The response must consist of each line in the listing that has the word "userId" in it.
- Opening Delimiter -
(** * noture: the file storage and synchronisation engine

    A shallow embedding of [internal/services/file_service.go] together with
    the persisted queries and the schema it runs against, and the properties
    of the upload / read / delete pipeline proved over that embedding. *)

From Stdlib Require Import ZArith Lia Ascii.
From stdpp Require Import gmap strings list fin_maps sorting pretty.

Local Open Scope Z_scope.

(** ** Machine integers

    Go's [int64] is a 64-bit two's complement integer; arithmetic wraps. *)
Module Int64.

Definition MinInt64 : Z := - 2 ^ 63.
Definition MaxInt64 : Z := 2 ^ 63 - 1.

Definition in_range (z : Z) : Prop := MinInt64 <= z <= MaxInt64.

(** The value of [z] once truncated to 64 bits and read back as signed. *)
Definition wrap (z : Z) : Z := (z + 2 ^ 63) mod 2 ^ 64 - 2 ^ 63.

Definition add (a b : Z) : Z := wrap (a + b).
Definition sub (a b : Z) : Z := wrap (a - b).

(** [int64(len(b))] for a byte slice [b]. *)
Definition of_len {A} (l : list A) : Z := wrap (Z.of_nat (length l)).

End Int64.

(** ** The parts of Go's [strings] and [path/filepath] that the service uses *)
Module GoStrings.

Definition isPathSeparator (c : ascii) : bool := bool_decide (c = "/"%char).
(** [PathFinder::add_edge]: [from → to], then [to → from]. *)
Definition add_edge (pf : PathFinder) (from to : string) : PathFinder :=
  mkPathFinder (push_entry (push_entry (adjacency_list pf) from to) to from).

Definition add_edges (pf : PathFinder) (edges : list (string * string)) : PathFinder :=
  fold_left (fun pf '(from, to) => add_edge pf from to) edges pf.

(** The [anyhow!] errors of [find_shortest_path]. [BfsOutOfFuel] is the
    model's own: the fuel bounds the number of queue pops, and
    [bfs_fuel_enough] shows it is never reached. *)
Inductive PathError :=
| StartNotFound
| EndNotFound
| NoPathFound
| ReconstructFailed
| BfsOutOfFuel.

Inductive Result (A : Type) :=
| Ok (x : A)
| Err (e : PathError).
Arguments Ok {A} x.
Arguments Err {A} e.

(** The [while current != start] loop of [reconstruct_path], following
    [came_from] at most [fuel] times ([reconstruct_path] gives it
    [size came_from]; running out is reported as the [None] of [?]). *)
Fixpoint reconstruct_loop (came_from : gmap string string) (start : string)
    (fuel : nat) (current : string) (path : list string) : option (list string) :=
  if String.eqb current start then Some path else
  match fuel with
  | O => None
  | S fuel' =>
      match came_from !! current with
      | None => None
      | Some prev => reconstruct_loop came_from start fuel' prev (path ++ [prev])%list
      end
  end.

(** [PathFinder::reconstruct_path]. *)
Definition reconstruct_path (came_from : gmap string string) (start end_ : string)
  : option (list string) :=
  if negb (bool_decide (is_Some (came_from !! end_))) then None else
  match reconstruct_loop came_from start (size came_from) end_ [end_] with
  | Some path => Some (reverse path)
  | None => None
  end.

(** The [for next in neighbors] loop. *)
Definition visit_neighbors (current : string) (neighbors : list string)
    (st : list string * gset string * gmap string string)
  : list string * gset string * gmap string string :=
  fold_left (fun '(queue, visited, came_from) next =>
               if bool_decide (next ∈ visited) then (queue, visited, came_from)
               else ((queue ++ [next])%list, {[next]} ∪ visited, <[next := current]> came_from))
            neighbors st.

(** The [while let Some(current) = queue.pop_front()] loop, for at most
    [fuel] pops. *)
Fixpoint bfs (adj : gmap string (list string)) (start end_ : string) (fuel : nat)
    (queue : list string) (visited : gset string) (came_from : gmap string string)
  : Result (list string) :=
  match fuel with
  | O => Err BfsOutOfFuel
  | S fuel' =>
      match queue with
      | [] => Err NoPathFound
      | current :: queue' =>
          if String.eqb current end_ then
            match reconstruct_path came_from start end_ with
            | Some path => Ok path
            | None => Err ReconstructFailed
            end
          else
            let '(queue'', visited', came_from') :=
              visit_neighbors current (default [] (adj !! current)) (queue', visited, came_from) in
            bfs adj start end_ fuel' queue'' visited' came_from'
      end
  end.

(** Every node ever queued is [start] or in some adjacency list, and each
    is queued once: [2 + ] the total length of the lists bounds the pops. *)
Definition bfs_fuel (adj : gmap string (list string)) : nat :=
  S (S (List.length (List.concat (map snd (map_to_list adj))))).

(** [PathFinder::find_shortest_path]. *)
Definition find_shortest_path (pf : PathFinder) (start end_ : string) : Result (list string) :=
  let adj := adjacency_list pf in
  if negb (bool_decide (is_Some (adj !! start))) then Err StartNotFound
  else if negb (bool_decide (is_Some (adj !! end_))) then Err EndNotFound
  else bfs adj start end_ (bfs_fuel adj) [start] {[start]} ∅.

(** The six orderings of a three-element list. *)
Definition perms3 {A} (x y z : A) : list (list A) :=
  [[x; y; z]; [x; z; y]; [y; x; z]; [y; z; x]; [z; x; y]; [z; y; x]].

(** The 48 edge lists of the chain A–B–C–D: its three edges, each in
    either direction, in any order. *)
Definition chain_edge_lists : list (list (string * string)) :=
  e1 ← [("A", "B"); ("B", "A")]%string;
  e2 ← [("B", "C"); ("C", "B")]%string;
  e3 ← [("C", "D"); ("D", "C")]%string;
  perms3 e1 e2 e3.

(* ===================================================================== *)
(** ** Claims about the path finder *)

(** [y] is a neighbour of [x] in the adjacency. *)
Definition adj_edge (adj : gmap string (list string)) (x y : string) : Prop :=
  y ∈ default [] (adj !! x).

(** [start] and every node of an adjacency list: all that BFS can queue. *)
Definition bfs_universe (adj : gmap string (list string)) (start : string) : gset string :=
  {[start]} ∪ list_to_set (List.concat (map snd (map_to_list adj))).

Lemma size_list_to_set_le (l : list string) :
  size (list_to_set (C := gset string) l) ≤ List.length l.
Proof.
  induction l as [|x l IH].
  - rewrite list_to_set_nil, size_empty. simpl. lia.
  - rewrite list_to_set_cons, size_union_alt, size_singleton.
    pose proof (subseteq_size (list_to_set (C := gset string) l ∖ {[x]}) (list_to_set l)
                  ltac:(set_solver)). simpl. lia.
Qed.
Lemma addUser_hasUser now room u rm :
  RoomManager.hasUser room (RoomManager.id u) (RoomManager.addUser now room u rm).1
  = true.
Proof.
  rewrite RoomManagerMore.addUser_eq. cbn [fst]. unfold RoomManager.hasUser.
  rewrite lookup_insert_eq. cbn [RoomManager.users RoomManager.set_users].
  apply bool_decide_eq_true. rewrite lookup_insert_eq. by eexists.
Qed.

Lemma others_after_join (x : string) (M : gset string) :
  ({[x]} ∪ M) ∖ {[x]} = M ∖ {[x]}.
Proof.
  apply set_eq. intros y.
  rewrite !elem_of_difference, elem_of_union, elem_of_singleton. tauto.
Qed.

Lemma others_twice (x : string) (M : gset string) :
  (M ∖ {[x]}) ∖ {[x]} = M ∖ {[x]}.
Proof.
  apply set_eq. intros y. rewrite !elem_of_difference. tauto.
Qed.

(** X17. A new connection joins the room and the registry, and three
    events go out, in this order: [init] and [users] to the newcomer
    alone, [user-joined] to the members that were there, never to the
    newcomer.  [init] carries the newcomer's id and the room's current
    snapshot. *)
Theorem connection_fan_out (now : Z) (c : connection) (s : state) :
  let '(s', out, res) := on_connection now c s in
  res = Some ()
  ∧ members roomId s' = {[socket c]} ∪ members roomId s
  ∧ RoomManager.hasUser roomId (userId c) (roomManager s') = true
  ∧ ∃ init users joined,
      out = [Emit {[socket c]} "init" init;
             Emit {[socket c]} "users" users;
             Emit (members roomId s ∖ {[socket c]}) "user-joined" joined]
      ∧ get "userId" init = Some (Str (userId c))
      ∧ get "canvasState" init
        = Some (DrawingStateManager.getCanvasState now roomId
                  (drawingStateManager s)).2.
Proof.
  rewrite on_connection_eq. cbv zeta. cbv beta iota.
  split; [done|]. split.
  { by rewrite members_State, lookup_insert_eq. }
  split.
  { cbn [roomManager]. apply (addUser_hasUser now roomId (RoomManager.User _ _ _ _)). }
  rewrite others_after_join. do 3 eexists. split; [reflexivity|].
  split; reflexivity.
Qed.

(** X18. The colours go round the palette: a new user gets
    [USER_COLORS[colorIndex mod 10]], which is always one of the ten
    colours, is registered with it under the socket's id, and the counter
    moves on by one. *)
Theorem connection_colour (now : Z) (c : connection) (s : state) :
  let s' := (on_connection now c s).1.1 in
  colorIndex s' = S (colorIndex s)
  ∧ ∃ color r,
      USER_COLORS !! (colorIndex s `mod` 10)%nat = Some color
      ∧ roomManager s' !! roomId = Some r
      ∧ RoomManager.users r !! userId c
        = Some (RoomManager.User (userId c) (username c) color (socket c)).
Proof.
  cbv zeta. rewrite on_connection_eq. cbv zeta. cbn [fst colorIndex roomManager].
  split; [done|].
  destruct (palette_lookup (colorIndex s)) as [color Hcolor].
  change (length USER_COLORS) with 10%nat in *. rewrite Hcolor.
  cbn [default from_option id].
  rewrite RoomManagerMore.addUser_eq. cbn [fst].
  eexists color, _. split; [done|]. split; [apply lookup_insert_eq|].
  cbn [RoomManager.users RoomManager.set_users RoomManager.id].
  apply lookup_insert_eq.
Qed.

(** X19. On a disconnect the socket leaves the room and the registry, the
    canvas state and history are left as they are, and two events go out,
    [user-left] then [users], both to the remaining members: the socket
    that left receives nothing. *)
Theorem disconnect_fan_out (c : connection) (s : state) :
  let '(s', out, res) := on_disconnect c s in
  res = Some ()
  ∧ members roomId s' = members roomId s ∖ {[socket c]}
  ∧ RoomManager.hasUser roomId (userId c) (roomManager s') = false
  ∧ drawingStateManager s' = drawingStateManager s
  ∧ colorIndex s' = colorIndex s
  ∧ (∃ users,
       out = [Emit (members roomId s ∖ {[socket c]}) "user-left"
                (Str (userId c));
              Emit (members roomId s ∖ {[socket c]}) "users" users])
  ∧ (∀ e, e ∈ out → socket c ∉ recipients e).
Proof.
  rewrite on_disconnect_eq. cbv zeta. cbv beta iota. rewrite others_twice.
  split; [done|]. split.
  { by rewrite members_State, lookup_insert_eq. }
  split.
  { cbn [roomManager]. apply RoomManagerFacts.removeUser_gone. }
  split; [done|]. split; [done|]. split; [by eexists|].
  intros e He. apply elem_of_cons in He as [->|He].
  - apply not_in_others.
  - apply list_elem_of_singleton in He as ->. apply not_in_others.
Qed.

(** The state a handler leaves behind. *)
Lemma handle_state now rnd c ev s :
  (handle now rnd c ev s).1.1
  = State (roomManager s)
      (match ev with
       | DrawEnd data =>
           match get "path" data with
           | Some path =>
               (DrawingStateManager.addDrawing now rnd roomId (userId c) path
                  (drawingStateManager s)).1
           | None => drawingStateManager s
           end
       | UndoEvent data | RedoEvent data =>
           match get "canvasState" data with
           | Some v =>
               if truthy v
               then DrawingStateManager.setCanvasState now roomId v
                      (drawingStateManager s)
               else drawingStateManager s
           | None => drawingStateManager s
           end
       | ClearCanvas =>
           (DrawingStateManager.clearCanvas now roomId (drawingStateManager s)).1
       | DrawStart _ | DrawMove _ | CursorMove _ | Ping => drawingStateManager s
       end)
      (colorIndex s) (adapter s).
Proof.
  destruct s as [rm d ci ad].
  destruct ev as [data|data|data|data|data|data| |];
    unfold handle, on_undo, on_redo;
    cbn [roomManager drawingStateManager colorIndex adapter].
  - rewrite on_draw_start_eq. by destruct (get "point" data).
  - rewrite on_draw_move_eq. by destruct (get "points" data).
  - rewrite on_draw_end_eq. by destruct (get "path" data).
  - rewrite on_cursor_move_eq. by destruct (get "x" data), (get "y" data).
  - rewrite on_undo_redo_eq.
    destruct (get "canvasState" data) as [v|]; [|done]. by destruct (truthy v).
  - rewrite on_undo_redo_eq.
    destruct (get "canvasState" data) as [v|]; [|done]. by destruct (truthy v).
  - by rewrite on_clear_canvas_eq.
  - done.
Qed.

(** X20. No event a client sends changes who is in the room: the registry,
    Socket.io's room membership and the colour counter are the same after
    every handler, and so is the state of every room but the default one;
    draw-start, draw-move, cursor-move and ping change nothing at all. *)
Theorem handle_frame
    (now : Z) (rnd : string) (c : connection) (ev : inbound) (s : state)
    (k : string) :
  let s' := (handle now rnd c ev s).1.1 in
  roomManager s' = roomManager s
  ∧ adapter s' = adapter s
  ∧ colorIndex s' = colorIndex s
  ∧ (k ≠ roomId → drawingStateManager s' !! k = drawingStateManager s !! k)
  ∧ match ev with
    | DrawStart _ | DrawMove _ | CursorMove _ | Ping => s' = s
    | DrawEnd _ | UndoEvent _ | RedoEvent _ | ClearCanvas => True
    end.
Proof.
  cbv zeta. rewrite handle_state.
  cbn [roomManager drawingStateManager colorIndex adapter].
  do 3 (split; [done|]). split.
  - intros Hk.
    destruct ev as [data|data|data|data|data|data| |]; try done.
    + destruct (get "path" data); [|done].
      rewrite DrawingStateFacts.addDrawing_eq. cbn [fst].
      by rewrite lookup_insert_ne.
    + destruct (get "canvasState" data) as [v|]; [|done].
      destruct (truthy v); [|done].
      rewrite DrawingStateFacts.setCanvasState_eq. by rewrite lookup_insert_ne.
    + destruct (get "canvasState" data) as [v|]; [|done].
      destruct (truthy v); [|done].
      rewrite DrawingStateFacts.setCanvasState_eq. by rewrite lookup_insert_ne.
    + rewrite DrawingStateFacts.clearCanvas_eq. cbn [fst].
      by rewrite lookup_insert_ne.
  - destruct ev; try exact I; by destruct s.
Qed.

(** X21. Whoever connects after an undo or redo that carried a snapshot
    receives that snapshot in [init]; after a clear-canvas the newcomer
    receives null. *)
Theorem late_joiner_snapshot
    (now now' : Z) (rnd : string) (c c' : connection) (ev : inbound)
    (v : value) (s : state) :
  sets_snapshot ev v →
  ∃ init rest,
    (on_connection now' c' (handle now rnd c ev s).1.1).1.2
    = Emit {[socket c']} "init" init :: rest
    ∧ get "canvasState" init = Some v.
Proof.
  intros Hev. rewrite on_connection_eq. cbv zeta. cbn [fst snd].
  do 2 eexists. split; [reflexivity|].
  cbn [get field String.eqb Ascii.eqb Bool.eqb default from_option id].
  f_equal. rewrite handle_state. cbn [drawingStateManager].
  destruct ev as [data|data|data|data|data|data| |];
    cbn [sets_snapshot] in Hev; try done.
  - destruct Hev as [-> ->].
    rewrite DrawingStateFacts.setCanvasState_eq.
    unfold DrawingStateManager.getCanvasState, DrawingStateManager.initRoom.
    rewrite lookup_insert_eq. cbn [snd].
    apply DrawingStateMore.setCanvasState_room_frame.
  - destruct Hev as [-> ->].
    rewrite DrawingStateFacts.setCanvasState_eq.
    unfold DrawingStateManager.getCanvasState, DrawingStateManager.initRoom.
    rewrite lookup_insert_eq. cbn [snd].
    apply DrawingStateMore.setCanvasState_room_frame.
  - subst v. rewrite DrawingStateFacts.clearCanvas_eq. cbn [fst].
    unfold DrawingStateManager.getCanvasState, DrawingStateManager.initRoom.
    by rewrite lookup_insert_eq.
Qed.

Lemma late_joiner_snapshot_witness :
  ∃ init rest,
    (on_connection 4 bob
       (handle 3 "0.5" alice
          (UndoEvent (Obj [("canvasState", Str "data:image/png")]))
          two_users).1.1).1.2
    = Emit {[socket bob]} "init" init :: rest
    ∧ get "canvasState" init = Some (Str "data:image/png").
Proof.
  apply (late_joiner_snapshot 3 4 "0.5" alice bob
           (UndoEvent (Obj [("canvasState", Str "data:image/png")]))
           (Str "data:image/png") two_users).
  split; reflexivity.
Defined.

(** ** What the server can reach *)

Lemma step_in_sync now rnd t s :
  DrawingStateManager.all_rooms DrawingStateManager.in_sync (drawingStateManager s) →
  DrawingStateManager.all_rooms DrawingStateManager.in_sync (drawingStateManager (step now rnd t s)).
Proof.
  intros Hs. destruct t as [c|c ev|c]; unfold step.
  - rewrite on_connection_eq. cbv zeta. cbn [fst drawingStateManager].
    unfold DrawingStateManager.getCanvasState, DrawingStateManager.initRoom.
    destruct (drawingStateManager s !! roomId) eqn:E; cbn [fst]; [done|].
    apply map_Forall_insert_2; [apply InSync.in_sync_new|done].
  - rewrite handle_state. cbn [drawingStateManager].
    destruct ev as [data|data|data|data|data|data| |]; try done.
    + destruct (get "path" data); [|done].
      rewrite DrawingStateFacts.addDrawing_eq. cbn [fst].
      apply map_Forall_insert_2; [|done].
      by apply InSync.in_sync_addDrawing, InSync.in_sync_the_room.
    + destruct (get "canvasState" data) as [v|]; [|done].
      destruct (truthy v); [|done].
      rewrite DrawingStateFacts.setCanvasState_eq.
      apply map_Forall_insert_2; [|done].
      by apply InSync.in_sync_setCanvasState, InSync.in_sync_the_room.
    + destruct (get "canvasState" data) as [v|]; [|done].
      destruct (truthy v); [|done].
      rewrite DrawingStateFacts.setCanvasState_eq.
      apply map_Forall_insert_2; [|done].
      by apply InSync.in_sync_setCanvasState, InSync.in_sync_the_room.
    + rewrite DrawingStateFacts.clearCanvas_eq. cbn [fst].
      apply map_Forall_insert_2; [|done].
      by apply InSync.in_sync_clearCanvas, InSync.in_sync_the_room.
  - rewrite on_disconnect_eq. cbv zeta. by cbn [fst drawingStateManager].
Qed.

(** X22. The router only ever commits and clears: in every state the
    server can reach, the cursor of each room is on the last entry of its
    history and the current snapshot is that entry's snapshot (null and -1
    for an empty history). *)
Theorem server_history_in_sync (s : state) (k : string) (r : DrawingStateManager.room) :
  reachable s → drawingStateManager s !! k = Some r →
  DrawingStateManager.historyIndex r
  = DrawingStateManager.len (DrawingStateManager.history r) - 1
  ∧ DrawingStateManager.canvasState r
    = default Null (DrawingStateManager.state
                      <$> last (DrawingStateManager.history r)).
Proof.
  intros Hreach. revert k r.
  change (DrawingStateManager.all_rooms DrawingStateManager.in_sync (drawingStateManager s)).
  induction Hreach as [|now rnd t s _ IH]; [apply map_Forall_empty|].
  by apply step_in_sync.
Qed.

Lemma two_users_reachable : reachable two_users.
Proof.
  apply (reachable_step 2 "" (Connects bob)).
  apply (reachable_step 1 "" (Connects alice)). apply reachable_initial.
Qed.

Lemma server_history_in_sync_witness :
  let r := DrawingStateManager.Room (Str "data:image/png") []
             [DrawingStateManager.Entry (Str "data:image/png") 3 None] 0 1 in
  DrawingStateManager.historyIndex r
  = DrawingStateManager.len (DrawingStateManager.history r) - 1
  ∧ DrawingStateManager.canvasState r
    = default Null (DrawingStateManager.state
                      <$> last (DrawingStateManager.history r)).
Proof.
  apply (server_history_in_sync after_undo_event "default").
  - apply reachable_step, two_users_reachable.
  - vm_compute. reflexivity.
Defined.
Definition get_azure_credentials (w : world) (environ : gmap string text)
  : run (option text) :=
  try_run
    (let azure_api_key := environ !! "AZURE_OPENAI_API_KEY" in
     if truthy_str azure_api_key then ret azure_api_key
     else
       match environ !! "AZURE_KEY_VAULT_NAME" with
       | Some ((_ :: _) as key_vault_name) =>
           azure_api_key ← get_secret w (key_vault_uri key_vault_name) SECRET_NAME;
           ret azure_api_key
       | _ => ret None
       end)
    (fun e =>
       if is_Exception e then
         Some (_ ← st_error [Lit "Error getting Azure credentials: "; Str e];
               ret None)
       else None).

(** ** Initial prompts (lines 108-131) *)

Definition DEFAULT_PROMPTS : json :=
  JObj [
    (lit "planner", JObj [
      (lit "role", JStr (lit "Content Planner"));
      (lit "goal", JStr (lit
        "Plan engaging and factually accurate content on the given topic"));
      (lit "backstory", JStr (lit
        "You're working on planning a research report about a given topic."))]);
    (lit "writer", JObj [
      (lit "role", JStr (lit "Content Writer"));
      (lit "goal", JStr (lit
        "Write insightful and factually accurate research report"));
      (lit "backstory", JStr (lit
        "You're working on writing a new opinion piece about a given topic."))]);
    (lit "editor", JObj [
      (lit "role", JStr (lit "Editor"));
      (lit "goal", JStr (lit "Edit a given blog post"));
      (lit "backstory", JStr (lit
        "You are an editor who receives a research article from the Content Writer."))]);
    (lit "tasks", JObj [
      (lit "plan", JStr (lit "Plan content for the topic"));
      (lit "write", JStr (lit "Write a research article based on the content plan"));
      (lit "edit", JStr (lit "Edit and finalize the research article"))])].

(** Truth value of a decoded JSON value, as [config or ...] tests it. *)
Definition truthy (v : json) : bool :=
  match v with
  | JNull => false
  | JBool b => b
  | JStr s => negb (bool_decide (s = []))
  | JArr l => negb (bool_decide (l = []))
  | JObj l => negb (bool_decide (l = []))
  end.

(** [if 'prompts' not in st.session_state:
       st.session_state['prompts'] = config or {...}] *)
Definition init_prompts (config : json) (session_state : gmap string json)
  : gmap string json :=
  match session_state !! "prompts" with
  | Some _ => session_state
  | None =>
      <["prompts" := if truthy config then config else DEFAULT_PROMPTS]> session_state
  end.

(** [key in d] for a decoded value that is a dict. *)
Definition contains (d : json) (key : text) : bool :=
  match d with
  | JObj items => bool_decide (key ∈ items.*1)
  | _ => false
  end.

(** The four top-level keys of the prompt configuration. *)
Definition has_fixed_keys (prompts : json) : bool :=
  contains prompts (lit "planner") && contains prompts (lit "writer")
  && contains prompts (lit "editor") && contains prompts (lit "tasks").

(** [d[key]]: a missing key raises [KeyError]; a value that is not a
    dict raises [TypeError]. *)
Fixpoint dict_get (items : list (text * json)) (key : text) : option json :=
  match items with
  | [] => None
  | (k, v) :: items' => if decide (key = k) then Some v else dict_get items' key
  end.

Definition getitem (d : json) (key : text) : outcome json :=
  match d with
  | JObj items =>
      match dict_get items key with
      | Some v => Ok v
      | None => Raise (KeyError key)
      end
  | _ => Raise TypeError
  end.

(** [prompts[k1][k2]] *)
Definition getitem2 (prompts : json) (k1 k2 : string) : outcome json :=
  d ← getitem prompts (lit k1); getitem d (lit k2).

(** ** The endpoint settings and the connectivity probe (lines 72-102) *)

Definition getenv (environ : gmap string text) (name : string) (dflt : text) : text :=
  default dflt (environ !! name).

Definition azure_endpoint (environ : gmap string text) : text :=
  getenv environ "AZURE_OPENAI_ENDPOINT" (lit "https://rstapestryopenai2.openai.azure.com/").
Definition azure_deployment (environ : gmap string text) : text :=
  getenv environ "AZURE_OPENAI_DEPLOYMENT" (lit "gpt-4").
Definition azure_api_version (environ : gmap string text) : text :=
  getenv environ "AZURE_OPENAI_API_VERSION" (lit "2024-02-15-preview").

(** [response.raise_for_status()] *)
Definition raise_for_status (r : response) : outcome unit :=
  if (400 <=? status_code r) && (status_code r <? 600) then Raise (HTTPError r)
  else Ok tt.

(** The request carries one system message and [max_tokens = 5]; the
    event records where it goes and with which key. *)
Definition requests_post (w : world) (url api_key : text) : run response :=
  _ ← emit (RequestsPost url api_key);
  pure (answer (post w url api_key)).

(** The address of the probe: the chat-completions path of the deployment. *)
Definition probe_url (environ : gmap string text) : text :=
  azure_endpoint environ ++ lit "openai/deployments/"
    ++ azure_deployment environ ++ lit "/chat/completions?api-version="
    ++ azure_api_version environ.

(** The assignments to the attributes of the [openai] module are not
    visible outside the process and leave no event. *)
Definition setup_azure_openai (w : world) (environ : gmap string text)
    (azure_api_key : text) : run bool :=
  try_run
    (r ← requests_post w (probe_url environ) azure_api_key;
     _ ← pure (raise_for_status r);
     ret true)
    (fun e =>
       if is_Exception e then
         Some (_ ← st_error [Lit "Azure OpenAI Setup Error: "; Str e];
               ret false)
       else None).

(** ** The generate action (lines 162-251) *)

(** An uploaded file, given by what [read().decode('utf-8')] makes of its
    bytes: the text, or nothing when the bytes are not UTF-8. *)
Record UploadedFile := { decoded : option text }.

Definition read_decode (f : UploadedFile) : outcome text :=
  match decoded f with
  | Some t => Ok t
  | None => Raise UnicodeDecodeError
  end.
- Closing Delimiter -
*Result of the exercise:*
  ∧ RoomManager.hasUser roomId (userId c) (roomManager s') = true
      ∧ get "userId" init = Some (Str (userId c))
      ∧ RoomManager.users r !! userId c
        = Some (RoomManager.User (userId c) (username c) color (socket c)).
  ∧ RoomManager.hasUser roomId (userId c) (roomManager s') = false
                (Str (userId c));
               (DrawingStateManager.addDrawing now rnd roomId (userId c) path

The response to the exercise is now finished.